Hey everbody!
This week we made our first foray into historical Belize! We explored the ancient temple site of Xunantanich, a minor temple of the Maya Empire. It dated to about 650 A.D. The Mayans tended to have temple plazas, where the temple was only one of various buildings and courts. Believe it or not, games that were a cross between soccer and basketball were of high religious and social importance, so the courts were quite close to the temple site. Most of you are familiar with the typical look of a Maya temple, a tall pyramid-like structure dominated by a kind of porch landing with various altars. What I learned was that the stairs were made deliberately steep and high so that supplicants approaching the priests at the top would have to practically crawl up to them.
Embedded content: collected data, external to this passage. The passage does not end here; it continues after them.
(** Equal keys are interchangeable. *)
Lemma eqk_cong a b c : eqk a b = true -> eqk c a = eqk c b.
Proof.
  intros H. destruct (eqk c a) eqn:E1, (eqk c b) eqn:E2; try done.
  - by rewrite (eq_trans_law c a b) in E2.
  - rewrite eq_sym_law in H. by rewrite (eq_trans_law c b a) in E1.
Qed.

Lemma distinct_cons e es : distinct_keys (e :: es) <->
  Forall (fun b => eqk (key e) (key b) = false) es /\ distinct_keys es.
Proof. split; [intros H; by inversion H|intros []; by constructor]. Qed.

Lemma scan_get_absent es k : scan_get strings m es k = None <-> absent es k.
Proof.
  induction es as [|e es IH]; simpl; [split; [constructor|done]|].
  unfold absent in *. rewrite Forall_cons. destruct (eqk (key e) k); [split; [done|by intros []]|].
  rewrite IH. split; [by split|tauto].
Qed.

Lemma scan_set_none es k v : scan_set strings m es k v = None <-> absent es k.
Proof.
  induction es as [|e es IH]; simpl; [split; [constructor|done]|].
  unfold absent in *. rewrite Forall_cons. destruct (eqk (key e) k); [split; [done|by intros []]|].
  destruct (scan_set strings m es k v) as [[]|]; rewrite <- IH; [split; [done|by intros []]|].
  split; [by split|done].
Qed.

(** Replacing a value keeps the keys and changes the lookups of that class only. *)
Lemma scan_set_some es k v es' k' : scan_set strings m es k v = Some (es', k') ->
  map key es' = map key es /\ map owns_key es' = map owns_key es /\ In k' (map key es) /\ eqk k' k = true /\
  forall q, scan_get strings m es' q = if eqk k q then Some v else scan_get strings m es q.
Proof.
  revert es'. induction es as [|e es IH]; intros es'; simpl; [done|].
  destruct (eqk (key e) k) eqn:E.
  - intros [= <- <-]. simpl. split_and!; [done|done|by left|done|]. intros q.
    rewrite (eq_sym_law k q), <- (eqk_cong (key e) k q) by done. rewrite (eq_sym_law q).
    by destruct (eqk (key e) q).
  - destruct (scan_set strings m es k v) as [[es1 k1]|]; [|done]. intros [= <- <-].
    destruct (IH es1 eq_refl) as (Hk&Ho&Hin&He&Hg). simpl.
    rewrite Hk, Ho. split_and!; [done|done|by right|done|]. intros q. rewrite Hg.
    destruct (eqk (key e) q) eqn:Eq; [|done]. destruct (eqk k q) eqn:Ek; [|done].
    rewrite (eq_sym_law k q) in Ek. by rewrite (eq_trans_law (key e) q k) in E.
Qed.

Lemma scan_delete_spec es k : distinct_keys es ->
  let es' := (scan_delete strings m es k).1 in
  distinct_keys es' /\ (forall a, absent es a -> absent es' a) /\
  forall q, scan_get strings m es' q = if eqk k q then None else scan_get strings m es q.
Proof.
  induction es as [|e es IH]; simpl; intros Hd.
  - split_and!; [done|done|]. intros q. by destruct (eqk k q).
  - apply distinct_cons in Hd as [Hf Hd]. destruct (eqk (key e) k) eqn:E; simpl.
    + split_and!; [done|intros a Ha; by inversion Ha|]. intros q.
      rewrite (eq_sym_law k q), <- (eqk_cong (key e) k q) by done. rewrite (eq_sym_law q).
      destruct (eqk (key e) q) eqn:Eq; [|done]. apply scan_get_absent.
      eapply Forall_impl; [exact Hf|]. simpl. intros b Hb.
      rewrite <- (eqk_cong (key e) q (key b)) by done. by rewrite eq_sym_law.
    + destruct (scan_delete strings m es k) as [es1 rel]. destruct (IH Hd) as (Hd'&Ha'&Hg). simpl in *.
      split_and!.
      * apply distinct_cons. split; [|done]. eapply Forall_impl; [apply (Ha' (key e))|].
        -- eapply Forall_impl; [exact Hf|]. intros b Hb. by rewrite eq_sym_law.
        -- intros b Hb. simpl in *. by rewrite eq_sym_law.
      * intros a Ha. apply Forall_cons in Ha as [??]. constructor; [done|]. by apply Ha'.
      * intros q. rewrite Hg. destruct (eqk (key e) q) eqn:Eq; [|done].
        destruct (eqk k q) eqn:Ek; [|done]. rewrite (eq_sym_law k q) in Ek.
        by rewrite (eq_trans_law (key e) q k) in E.
Qed.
Believe me, scaling even this minor temple in the full heat of Belizean midday was no fun. Even the proudest man would be humbled as he half-climbed, half-crawled towards the dark silhouettes of priests standing several stories above him. Apparently only animal sacrifices were made at this site though; I remain unclear on whether the Mayans practiced human sacrifice like the Aztecs. I'll have to do some research.
Since the view and breeze are wonderful, we lunched at the top of the temple. A friend and I took turns reading a biography on Damian of Molokai, another Catholic missionary. It occured to me that God's grace truly is pervasive, since now here we were learing about a great saint in place that had once been embroiled by darkness. The light has not been hid under the bushel basket.